* [EXERCISE REQUIREMENTS]:
Copy each line of the records that includes "primary".

* [INPUT FOR THIS TASK]:
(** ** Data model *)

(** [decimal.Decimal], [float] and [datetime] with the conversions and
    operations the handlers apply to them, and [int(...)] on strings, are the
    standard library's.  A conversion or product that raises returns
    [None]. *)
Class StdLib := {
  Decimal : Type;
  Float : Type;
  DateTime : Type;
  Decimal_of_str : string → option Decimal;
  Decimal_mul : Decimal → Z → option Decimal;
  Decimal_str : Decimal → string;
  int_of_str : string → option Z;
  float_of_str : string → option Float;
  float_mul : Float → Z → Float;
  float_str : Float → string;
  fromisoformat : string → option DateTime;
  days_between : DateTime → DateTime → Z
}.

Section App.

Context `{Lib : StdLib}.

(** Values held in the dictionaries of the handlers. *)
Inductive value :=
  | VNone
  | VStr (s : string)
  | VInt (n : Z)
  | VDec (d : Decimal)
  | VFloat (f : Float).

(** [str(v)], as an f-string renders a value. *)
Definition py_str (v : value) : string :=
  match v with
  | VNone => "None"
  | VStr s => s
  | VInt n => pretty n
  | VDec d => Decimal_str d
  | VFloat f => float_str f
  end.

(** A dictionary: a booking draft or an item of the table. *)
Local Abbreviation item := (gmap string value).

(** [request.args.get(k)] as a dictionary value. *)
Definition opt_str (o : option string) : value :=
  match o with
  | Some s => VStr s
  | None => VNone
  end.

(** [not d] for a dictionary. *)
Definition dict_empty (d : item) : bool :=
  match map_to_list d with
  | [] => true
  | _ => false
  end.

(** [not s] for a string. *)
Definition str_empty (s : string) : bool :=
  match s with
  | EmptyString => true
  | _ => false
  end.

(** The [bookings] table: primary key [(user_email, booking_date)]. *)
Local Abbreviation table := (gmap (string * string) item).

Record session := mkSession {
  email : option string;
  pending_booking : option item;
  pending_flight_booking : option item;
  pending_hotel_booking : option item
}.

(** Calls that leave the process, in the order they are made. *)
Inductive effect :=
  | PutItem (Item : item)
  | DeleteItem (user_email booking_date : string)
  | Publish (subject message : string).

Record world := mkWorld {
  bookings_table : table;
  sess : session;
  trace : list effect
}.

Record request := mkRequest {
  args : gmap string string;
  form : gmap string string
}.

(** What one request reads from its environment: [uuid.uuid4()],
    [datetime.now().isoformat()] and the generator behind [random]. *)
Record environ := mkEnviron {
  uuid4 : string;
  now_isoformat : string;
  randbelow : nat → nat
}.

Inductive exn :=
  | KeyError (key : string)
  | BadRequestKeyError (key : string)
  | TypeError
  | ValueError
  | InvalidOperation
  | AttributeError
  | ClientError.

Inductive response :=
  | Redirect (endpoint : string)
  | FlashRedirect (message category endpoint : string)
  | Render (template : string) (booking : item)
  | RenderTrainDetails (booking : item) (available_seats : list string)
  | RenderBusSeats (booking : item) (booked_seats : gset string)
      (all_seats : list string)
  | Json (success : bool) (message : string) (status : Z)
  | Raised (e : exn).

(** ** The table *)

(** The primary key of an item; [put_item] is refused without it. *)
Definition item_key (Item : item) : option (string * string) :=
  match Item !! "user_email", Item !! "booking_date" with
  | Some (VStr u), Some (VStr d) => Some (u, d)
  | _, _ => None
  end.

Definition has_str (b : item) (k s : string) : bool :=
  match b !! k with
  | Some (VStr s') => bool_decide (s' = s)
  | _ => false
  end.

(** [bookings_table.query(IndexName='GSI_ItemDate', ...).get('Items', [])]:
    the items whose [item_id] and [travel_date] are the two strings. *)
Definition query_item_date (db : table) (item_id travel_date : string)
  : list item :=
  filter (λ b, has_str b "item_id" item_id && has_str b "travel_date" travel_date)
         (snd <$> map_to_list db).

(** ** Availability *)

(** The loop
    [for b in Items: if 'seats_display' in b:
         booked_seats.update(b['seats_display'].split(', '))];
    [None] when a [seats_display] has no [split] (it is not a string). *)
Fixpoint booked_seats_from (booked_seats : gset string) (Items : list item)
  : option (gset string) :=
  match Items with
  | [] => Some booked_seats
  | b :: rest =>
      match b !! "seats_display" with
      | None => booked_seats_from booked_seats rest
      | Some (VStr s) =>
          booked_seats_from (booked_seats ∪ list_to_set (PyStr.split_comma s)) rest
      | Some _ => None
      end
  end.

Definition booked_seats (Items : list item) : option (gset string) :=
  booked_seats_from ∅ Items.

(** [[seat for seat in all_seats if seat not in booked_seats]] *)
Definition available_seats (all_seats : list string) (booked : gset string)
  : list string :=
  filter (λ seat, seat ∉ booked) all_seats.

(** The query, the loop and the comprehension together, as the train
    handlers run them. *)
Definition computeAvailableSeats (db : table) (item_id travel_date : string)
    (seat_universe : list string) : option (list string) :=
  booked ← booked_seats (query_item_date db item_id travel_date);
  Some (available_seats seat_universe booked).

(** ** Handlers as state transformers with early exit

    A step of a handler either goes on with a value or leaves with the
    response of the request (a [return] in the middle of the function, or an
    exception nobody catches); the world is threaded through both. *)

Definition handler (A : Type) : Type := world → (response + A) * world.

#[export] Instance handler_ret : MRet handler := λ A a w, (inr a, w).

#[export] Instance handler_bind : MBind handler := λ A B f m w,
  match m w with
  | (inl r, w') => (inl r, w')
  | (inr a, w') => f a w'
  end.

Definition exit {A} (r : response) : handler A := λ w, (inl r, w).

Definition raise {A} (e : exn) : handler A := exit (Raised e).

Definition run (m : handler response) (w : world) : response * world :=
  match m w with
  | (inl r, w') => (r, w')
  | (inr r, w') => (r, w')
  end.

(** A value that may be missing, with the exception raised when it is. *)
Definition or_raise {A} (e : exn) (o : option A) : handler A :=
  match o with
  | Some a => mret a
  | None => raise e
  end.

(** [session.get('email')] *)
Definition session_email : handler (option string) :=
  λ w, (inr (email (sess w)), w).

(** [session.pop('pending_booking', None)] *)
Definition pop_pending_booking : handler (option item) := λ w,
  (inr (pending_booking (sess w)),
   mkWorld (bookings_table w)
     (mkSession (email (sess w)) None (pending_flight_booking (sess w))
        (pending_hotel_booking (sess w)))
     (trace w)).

* [SOLUTION TO THE PROBLEM]:
(** The [bookings] table: primary key [(user_email, booking_date)]. *)
(** The primary key of an item; [put_item] is refused without it. *)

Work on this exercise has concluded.